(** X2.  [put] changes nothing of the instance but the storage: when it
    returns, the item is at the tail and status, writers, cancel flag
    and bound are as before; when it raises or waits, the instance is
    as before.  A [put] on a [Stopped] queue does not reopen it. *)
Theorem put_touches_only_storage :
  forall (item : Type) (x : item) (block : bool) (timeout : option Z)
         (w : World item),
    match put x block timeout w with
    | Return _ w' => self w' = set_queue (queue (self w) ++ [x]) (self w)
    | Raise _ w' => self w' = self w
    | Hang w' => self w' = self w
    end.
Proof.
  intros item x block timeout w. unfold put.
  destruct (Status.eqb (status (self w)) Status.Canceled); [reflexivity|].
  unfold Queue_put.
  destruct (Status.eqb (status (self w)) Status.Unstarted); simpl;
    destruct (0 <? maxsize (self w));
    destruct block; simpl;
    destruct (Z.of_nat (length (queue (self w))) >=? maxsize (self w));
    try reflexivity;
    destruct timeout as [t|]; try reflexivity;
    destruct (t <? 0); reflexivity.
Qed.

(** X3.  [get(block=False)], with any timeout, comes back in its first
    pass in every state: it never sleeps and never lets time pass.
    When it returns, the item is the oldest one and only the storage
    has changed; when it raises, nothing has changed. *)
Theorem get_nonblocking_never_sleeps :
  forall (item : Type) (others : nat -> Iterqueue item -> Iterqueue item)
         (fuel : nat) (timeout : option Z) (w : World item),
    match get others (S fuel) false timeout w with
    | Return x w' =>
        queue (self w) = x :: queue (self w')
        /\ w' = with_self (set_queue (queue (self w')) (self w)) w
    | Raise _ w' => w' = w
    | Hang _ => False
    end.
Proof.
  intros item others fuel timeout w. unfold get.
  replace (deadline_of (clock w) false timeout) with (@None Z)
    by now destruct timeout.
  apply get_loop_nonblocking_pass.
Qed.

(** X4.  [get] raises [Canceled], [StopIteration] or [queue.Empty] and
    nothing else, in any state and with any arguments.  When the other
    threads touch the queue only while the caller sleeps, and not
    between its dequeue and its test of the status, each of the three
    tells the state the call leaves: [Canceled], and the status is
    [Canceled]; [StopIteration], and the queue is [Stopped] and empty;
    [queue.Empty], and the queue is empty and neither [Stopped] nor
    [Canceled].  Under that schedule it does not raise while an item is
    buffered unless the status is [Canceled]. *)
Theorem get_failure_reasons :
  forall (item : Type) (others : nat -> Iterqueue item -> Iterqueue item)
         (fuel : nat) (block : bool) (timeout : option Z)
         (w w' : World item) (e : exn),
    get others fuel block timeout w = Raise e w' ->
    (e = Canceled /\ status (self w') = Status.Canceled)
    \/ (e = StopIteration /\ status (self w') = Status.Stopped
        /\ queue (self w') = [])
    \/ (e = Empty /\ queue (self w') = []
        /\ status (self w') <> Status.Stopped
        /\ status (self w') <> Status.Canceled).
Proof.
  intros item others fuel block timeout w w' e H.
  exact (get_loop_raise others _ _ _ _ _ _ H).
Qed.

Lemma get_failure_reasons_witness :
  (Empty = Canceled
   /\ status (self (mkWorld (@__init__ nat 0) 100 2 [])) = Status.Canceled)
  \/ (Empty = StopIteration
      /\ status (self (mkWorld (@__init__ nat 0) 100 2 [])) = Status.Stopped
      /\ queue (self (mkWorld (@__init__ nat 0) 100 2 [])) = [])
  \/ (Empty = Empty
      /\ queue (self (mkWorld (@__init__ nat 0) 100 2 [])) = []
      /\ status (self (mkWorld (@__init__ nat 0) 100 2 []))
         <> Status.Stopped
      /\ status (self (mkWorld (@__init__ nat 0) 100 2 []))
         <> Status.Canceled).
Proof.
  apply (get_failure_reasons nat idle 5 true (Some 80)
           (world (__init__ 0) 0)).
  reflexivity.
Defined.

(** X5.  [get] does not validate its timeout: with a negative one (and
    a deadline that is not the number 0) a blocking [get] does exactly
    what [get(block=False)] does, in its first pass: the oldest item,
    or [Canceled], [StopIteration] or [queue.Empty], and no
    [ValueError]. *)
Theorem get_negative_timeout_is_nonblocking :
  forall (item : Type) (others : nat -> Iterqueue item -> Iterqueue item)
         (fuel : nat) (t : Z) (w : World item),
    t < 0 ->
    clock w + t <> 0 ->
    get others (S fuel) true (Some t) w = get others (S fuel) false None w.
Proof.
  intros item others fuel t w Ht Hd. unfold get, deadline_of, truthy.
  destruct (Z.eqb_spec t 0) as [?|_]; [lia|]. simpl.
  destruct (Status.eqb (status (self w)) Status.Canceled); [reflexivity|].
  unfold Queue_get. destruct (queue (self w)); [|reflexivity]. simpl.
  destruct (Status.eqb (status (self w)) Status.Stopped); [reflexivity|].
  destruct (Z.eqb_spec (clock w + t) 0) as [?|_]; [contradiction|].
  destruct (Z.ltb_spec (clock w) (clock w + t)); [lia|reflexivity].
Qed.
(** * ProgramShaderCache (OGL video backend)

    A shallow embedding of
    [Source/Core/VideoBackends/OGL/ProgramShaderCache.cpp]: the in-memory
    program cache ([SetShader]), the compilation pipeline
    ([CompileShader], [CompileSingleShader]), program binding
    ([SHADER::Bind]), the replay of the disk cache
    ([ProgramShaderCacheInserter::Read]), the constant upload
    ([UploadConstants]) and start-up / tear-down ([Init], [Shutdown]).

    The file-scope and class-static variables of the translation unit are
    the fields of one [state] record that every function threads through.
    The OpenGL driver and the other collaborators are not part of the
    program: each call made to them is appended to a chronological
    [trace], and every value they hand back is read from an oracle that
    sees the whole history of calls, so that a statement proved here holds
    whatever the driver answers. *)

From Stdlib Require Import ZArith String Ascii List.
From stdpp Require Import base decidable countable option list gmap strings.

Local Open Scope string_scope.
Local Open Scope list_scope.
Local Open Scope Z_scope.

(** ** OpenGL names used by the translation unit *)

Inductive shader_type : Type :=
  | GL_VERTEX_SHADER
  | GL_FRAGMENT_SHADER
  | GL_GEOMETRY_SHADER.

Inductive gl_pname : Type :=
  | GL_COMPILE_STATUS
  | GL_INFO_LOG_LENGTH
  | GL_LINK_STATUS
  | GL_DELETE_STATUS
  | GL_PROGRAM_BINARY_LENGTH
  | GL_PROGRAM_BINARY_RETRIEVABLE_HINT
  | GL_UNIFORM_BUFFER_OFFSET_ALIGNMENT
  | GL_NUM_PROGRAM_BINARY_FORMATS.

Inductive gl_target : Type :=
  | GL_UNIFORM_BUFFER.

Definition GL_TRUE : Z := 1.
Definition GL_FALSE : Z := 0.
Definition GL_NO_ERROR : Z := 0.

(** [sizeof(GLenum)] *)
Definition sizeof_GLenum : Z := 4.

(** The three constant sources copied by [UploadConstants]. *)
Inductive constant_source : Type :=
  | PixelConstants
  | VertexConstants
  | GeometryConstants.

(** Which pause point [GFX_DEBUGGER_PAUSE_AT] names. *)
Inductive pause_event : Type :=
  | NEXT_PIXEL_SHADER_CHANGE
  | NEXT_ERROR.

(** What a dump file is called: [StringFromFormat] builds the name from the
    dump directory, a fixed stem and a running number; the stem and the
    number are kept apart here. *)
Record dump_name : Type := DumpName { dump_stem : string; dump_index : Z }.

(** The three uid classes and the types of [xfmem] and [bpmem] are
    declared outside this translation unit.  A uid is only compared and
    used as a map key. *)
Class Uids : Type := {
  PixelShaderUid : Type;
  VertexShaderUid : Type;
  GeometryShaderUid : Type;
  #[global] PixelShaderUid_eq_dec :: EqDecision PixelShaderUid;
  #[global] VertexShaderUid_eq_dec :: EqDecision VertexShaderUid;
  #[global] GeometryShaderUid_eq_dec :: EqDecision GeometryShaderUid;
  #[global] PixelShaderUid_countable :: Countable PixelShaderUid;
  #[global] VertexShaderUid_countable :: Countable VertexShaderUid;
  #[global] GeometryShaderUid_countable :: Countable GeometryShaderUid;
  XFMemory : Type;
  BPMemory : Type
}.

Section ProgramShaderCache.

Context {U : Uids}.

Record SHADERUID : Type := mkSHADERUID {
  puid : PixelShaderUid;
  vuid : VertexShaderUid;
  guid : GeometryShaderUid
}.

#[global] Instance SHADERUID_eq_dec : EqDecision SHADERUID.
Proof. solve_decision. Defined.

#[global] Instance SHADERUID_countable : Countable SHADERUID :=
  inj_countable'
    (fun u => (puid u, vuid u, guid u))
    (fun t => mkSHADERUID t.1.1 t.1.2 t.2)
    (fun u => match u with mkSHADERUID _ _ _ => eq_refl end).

---

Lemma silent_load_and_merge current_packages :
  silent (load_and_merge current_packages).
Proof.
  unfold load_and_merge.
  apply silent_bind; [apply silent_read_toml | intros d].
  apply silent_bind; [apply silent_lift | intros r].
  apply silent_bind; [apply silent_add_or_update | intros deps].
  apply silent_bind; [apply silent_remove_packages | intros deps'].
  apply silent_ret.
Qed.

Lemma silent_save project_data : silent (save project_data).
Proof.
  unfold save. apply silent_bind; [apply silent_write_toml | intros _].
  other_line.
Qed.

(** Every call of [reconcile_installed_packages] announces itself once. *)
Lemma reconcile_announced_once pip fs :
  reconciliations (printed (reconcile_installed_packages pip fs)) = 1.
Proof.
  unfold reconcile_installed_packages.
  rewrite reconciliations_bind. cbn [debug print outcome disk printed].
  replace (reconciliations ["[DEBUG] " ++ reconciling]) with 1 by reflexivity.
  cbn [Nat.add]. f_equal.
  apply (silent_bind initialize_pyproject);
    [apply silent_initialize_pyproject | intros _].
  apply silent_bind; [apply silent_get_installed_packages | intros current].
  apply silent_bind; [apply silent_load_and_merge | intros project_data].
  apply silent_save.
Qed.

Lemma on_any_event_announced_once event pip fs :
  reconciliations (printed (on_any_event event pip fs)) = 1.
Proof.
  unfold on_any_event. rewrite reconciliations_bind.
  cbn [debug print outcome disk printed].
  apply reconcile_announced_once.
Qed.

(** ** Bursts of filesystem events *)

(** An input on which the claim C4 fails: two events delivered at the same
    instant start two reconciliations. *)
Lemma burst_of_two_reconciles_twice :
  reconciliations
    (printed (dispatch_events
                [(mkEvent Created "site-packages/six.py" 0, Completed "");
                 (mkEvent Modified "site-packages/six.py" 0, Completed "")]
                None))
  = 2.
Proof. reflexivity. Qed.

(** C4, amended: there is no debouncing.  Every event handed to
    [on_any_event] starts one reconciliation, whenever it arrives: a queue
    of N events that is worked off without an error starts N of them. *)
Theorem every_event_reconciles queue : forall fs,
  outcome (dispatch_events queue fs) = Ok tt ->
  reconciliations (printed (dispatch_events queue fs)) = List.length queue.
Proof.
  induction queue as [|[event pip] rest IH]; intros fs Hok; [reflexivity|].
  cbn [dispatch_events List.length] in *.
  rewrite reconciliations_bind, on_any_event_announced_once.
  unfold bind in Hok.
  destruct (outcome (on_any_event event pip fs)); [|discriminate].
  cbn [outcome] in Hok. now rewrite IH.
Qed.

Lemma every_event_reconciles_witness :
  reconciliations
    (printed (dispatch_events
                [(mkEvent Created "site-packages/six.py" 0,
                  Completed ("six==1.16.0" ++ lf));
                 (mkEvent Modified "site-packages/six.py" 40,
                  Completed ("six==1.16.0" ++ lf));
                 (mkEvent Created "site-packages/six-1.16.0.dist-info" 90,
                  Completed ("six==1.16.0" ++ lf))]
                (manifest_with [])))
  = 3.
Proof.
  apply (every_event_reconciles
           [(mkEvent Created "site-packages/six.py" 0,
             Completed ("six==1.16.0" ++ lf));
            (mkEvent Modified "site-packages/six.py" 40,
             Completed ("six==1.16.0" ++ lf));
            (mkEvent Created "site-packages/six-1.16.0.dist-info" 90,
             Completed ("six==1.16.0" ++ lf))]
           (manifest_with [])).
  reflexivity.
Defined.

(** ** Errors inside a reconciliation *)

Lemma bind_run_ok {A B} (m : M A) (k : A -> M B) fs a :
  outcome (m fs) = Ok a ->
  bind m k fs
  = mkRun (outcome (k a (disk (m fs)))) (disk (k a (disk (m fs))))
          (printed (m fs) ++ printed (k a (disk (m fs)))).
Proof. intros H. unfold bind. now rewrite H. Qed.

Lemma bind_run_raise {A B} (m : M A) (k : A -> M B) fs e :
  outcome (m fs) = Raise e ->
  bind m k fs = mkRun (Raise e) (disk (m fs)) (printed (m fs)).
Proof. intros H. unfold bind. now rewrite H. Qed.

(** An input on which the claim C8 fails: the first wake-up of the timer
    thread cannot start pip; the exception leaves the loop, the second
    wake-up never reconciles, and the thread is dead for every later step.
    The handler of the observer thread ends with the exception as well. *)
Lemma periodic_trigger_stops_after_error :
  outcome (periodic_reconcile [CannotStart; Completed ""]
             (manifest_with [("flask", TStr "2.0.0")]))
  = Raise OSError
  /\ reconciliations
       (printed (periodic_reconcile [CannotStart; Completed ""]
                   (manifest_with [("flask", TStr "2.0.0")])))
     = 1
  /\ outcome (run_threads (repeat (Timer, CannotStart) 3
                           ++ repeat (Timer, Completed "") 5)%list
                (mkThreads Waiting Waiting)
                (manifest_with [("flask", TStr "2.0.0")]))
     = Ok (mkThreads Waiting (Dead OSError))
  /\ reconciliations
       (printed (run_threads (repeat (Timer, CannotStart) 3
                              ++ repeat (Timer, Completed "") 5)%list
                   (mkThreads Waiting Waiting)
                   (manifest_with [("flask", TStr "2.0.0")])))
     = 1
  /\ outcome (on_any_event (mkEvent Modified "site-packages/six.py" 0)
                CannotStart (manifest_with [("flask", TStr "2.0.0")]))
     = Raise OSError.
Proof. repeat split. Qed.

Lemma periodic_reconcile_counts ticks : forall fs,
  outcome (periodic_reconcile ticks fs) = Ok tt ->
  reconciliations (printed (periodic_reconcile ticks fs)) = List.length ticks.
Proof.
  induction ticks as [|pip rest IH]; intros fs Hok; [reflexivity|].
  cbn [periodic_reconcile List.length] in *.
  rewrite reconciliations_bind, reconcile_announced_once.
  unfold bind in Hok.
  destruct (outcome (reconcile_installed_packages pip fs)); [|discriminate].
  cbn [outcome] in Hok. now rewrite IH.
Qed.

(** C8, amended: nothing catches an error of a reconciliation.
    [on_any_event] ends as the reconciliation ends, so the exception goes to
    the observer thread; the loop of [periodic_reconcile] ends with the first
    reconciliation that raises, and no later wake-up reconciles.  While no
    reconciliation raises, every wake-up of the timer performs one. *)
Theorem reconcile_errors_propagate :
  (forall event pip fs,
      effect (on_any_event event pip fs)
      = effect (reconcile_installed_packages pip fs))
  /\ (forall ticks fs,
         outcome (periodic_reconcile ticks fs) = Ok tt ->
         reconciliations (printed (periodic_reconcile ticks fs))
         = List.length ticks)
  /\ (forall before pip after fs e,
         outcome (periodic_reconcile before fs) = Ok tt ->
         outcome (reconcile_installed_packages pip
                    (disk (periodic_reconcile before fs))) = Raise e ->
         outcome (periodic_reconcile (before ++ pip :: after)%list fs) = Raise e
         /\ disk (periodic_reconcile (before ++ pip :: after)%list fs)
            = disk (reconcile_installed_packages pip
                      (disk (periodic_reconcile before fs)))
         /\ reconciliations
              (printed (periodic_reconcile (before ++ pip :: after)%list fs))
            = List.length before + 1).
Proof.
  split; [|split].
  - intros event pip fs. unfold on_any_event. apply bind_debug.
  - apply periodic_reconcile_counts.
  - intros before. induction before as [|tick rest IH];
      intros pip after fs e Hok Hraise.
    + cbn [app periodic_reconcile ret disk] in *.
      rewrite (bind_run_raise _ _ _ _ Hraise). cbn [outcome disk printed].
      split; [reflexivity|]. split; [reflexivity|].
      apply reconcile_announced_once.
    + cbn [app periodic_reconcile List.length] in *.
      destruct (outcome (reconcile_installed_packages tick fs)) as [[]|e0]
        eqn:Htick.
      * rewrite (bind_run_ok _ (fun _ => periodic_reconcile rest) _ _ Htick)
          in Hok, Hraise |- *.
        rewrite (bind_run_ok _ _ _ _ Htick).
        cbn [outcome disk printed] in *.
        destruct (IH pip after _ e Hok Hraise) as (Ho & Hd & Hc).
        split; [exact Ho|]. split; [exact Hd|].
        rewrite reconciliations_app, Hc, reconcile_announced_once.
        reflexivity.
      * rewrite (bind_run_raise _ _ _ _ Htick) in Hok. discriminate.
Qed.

---

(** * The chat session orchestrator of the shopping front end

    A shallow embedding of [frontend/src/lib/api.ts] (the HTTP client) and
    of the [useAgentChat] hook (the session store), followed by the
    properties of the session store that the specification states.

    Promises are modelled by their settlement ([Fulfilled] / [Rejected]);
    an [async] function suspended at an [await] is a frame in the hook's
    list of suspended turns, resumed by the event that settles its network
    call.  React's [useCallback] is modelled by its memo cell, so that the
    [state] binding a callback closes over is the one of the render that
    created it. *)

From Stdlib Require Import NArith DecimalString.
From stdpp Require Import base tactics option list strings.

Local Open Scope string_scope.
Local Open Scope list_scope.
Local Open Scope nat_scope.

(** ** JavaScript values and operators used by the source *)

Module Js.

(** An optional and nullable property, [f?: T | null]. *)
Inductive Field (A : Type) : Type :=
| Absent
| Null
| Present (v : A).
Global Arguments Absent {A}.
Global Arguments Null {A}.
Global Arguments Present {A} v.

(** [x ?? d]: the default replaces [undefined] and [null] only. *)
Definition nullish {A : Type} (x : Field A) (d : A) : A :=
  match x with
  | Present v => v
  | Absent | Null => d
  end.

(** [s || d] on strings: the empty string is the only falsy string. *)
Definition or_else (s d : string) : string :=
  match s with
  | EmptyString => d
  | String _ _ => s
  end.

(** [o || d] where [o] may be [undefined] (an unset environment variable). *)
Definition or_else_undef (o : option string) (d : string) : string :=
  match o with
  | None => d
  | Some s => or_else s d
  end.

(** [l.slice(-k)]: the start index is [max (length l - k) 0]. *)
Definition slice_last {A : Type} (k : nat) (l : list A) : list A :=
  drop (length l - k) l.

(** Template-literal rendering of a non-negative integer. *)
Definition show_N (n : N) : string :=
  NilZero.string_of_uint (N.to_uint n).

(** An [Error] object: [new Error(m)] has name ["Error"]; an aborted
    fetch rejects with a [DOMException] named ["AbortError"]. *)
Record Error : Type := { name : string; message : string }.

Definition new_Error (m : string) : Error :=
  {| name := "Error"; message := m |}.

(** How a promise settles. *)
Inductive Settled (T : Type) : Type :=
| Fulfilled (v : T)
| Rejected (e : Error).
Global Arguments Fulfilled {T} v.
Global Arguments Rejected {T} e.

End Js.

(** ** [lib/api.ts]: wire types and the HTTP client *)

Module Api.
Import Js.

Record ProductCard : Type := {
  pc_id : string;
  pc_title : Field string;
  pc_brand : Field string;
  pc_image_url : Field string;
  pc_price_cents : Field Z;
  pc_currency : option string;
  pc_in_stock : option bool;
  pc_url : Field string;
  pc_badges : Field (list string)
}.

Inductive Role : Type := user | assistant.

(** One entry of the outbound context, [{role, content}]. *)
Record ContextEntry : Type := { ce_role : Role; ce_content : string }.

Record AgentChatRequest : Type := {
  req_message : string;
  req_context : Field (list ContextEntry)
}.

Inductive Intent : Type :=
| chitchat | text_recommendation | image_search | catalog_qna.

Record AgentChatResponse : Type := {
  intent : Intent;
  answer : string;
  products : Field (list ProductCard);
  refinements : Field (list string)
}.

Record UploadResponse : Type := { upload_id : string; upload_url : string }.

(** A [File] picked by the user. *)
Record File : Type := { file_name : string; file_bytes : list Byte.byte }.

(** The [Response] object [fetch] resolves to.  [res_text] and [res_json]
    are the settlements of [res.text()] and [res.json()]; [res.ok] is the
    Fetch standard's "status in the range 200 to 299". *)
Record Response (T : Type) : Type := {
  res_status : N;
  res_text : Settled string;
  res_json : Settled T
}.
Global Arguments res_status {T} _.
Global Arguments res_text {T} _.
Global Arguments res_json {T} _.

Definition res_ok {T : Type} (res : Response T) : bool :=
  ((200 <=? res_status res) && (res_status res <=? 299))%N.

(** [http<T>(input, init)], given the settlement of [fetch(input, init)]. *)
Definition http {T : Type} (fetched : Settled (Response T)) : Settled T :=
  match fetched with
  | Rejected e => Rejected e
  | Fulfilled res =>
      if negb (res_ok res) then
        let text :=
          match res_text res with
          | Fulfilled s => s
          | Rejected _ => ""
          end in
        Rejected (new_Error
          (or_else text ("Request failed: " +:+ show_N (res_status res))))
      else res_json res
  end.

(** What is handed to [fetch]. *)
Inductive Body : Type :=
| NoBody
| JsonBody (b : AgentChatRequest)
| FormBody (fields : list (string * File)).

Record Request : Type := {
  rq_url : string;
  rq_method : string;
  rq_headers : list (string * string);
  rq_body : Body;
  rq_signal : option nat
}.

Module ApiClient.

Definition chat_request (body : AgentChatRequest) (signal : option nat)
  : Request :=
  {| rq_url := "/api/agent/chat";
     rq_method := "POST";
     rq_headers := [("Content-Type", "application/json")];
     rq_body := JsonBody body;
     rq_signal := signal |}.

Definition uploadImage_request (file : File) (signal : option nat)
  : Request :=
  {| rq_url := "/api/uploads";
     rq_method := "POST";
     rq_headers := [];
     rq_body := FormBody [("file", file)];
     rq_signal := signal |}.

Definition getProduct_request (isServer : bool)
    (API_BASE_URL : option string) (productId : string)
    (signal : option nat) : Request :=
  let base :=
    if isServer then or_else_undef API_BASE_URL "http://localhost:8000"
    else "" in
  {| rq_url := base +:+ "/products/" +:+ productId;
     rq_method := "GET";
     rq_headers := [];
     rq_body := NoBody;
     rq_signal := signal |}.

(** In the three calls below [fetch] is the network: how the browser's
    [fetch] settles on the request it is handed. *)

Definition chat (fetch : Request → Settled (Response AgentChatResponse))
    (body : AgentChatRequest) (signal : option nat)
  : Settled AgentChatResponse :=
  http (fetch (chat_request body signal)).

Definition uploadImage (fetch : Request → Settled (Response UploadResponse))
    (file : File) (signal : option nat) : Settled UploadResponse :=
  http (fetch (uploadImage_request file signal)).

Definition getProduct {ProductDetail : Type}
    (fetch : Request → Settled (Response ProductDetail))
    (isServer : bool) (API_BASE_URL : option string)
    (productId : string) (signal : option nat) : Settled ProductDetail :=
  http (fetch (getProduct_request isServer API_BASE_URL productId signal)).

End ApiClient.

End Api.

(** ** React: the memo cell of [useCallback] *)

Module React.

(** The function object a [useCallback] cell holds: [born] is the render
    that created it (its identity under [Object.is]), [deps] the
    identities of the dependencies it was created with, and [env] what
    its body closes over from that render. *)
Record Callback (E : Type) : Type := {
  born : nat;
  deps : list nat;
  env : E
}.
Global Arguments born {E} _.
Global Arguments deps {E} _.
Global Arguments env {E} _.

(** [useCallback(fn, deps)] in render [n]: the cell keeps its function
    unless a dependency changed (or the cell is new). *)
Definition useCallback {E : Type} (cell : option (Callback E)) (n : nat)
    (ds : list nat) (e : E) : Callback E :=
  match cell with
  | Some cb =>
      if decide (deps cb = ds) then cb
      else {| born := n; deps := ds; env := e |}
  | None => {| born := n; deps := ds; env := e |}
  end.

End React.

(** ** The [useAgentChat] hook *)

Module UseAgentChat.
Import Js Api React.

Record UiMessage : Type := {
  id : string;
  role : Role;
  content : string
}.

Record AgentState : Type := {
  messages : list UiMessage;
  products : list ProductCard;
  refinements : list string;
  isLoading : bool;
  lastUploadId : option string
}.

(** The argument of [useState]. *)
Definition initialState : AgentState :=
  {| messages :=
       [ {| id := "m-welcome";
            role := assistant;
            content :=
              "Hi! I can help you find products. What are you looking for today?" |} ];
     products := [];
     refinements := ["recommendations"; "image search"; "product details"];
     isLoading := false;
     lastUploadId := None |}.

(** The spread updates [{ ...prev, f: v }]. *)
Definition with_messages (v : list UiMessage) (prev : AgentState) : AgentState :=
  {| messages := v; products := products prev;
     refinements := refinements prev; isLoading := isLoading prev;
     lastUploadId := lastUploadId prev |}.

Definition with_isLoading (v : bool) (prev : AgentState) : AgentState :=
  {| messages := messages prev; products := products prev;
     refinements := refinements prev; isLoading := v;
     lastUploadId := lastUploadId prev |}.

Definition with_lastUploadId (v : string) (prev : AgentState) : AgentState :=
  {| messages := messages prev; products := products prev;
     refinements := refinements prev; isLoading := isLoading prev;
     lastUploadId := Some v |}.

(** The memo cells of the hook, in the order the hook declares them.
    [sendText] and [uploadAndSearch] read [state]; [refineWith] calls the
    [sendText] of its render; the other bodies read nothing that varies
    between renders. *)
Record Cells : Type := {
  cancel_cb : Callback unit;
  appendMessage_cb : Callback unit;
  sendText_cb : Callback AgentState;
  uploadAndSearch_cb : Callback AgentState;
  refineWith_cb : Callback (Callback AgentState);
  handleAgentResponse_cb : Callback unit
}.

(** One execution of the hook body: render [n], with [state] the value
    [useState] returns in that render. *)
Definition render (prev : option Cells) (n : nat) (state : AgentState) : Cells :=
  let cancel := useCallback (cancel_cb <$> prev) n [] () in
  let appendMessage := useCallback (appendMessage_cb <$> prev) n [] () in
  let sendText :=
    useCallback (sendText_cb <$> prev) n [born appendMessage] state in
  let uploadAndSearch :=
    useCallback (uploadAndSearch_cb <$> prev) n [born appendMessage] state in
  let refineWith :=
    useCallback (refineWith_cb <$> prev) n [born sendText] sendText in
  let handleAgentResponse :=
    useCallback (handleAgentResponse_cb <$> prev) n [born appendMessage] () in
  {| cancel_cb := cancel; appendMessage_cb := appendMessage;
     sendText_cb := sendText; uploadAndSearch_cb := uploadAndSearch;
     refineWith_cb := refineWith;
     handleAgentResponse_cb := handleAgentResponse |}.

---

- _WHAT THIS TASK INVOLVES_: Every line with "number" in it should be copied from the entries.

- _EXERCISE SOLUTION_:
    a deadline that is not the number 0) a blocking [get] does exactly
    dump directory, a fixed stem and a running number; the stem and the
    number are kept apart here. *)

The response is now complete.